→ WHAT YOU SHOULD DO: Every entry here needs to be repeated exactly.

→ Records excerpted from a collection:
'''

(** The composition of an advanced search does not panic on a task
    with a schema. *)
Lemma planOn_no_panic (s : State) (sch : SchemaInfo) (params : KeyValuePairs) (dsl : string)
    (tv : TemplateValues) (name : string) :
  planOn s sch params dsl tv name <> Panic.
Proof.
  unfold planOn.
  destruct (parseSearchInfo params sch (rankParams (task s))) as [info|msg]; [|discriminate].
  destruct ((0 <? info_collectionID info) && _); [discriminate|].
  cbv zeta. destruct (negb _ && _); [discriminate|].
  destruct (CreateSearchPlan _ _ _ _ _); discriminate.
Qed.

Lemma tryGeneratePlan_no_panic (params : KeyValuePairs) (dsl : string) (tv : TemplateValues)
    (s : State) (sch : SchemaInfo) :
  schema (task s) = Some sch -> fst (tryGeneratePlan params dsl tv s) <> Panic.
Proof.
  intros Hsch. rewrite (tryGeneratePlan_run params dsl tv s sch Hsch).
  destruct (namedAnnsField params); [apply planOn_no_panic|].
  destruct (GetVectorFieldSchemas sch) as [|first rest]; [discriminate|].
  destruct (enableMultipleVectorFields && _); [discriminate | apply planOn_no_panic].
Qed.

Lemma setQueryInfoIfMvEnable_no_panic (queryInfo : QueryInfo) (plan : PlanNode) (s : State)
    (sch : SchemaInfo) :
  schema (task s) = Some sch -> fst (setQueryInfoIfMvEnable queryInfo plan s) <> Panic.
Proof.
  intros Hsch.
  unfold setQueryInfoIfMvEnable, bind, getTask, getSchema, getSR, gets, call, ret, fail, panic.
  cbn. destruct (enableMaterializedView (task s)); [|discriminate].
  rewrite Hsch. cbn.
  destruct (GetPartitionKeyFieldSchema sch) as [field|msg]; [|discriminate]. cbn.
  destruct (IsFieldDataTypeSupportMaterializedView field); [|discriminate]. cbn.
  destruct (GetCollectionInfo _ _ _) as [info|msg]; [|discriminate].
  destruct (partitionKeyIsolation info); cbn; [|discriminate].
  destruct (ParseExprFromPlan plan) as [expr|msg]; [|discriminate]. cbn.
  destruct (ValidatePartitionKeyIsolation expr) as [u|msg]; discriminate.
Qed.

Lemma tryParsePartitionIDsFromPlan_no_panic (plan : PlanNode) (s : State) :
  fst (tryParsePartitionIDsFromPlan plan s) <> Panic.
Proof.
  unfold tryParsePartitionIDsFromPlan, bind, getTask, gets, call, ret, fail. cbn.
  destruct (ParseExprFromPlan plan) as [expr|msg]; [|discriminate]. cbn.
  destruct (assignPartitionKeys _ _ _) as [names|msg]; [|discriminate]. cbn.
  destruct names as [|name names]; [discriminate|].
  destruct (getPartitionIDs _ _ _); discriminate.
Qed.

Lemma legPartitions_no_panic (queryInfo : QueryInfo) (plan : PlanNode) (i0 : SubSearchRequest)
    (sr : SearchRequest) (s : State) (sch : SchemaInfo) :
  schema (task s) = Some sch ->
  partitionIDsSet (task s) <> None ->
  fst (legPartitions queryInfo plan i0 sr (task s) s) <> Panic.
Proof.
  intros Hsch Hset. unfold legPartitions.
  destruct (partitionKeyMode (task s)); [|discriminate].
  rewrite bind_run, setQueryInfoIfMvEnable_reads.
  pose proof (setQueryInfoIfMvEnable_no_panic queryInfo plan s sch Hsch) as Hmv.
  destruct (fst (setQueryInfoIfMvEnable queryInfo plan s)) as [q| |];
    [|discriminate|congruence].
  rewrite bind_run, tryParsePartitionIDsFromPlan_reads.
  pose proof (tryParsePartitionIDsFromPlan_no_panic plan s) as Hp.
  destruct (fst (tryParsePartitionIDsFromPlan plan s)) as [pids| |];
    [|discriminate|congruence].
  destruct (0 <? List.length pids)%nat; [|discriminate].
  destruct (partitionIDsSet (task s)); [discriminate | congruence].
Qed.

Lemma setIndex_None {A} (index : nat) (v : A) (l : list A) :
  setIndex index v l = None -> (List.length l <= index)%nat.
Proof.
  revert index. induction l as [|x rest IH]; intros index H; [cbn; lia|].
  destruct index as [|i]; cbn [setIndex] in H; [discriminate|].
  destruct (setIndex i v rest) eqn:Hrest; [discriminate|].
  specialize (IH i Hrest). cbn. lia.
Qed.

'''

→ SOLUTION BELOW:
(** The composition of an advanced search does not panic on a task
    with a schema. *)
Lemma planOn_no_panic (s : State) (sch : SchemaInfo) (params : KeyValuePairs) (dsl : string)
    (tv : TemplateValues) (name : string) :
  planOn s sch params dsl tv name <> Panic.
Proof.
  unfold planOn.
  destruct (parseSearchInfo params sch (rankParams (task s))) as [info|msg]; [|discriminate].
  destruct ((0 <? info_collectionID info) && _); [discriminate|].
  cbv zeta. destruct (negb _ && _); [discriminate|].
  destruct (CreateSearchPlan _ _ _ _ _); discriminate.
Qed.

Lemma tryGeneratePlan_no_panic (params : KeyValuePairs) (dsl : string) (tv : TemplateValues)
    (s : State) (sch : SchemaInfo) :
  schema (task s) = Some sch -> fst (tryGeneratePlan params dsl tv s) <> Panic.
Proof.
  intros Hsch. rewrite (tryGeneratePlan_run params dsl tv s sch Hsch).
  destruct (namedAnnsField params); [apply planOn_no_panic|].
  destruct (GetVectorFieldSchemas sch) as [|first rest]; [discriminate|].
  destruct (enableMultipleVectorFields && _); [discriminate | apply planOn_no_panic].
Qed.

Lemma setQueryInfoIfMvEnable_no_panic (queryInfo : QueryInfo) (plan : PlanNode) (s : State)
    (sch : SchemaInfo) :
  schema (task s) = Some sch -> fst (setQueryInfoIfMvEnable queryInfo plan s) <> Panic.
Proof.
  intros Hsch.
  unfold setQueryInfoIfMvEnable, bind, getTask, getSchema, getSR, gets, call, ret, fail, panic.
  cbn. destruct (enableMaterializedView (task s)); [|discriminate].
  rewrite Hsch. cbn.
  destruct (GetPartitionKeyFieldSchema sch) as [field|msg]; [|discriminate]. cbn.
  destruct (IsFieldDataTypeSupportMaterializedView field); [|discriminate]. cbn.
  destruct (GetCollectionInfo _ _ _) as [info|msg]; [|discriminate].
  destruct (partitionKeyIsolation info); cbn; [|discriminate].
  destruct (ParseExprFromPlan plan) as [expr|msg]; [|discriminate]. cbn.
  destruct (ValidatePartitionKeyIsolation expr) as [u|msg]; discriminate.
Qed.

Lemma tryParsePartitionIDsFromPlan_no_panic (plan : PlanNode) (s : State) :
  fst (tryParsePartitionIDsFromPlan plan s) <> Panic.
Proof.
  unfold tryParsePartitionIDsFromPlan, bind, getTask, gets, call, ret, fail. cbn.
  destruct (ParseExprFromPlan plan) as [expr|msg]; [|discriminate]. cbn.
  destruct (assignPartitionKeys _ _ _) as [names|msg]; [|discriminate]. cbn.
  destruct names as [|name names]; [discriminate|].
  destruct (getPartitionIDs _ _ _); discriminate.
Qed.

Lemma legPartitions_no_panic (queryInfo : QueryInfo) (plan : PlanNode) (i0 : SubSearchRequest)
    (sr : SearchRequest) (s : State) (sch : SchemaInfo) :
  schema (task s) = Some sch ->
  partitionIDsSet (task s) <> None ->
  fst (legPartitions queryInfo plan i0 sr (task s) s) <> Panic.
Proof.
  intros Hsch Hset. unfold legPartitions.
  destruct (partitionKeyMode (task s)); [|discriminate].
  rewrite bind_run, setQueryInfoIfMvEnable_reads.
  pose proof (setQueryInfoIfMvEnable_no_panic queryInfo plan s sch Hsch) as Hmv.
  destruct (fst (setQueryInfoIfMvEnable queryInfo plan s)) as [q| |];
    [|discriminate|congruence].
  rewrite bind_run, tryParsePartitionIDsFromPlan_reads.
  pose proof (tryParsePartitionIDsFromPlan_no_panic plan s) as Hp.
  destruct (fst (tryParsePartitionIDsFromPlan plan s)) as [pids| |];
    [|discriminate|congruence].
  destruct (0 <? List.length pids)%nat; [|discriminate].
  destruct (partitionIDsSet (task s)); [discriminate | congruence].
Qed.

Lemma setIndex_None {A} (index : nat) (v : A) (l : list A) :
  setIndex index v l = None -> (List.length l <= index)%nat.
Proof.
  revert index. induction l as [|x rest IH]; intros index H; [cbn; lia|].
  destruct index as [|i]; cbn [setIndex] in H; [discriminate|].
  destruct (setIndex i v rest) eqn:Hrest; [discriminate|].
  specialize (IH i Hrest). cbn. lia.
Qed.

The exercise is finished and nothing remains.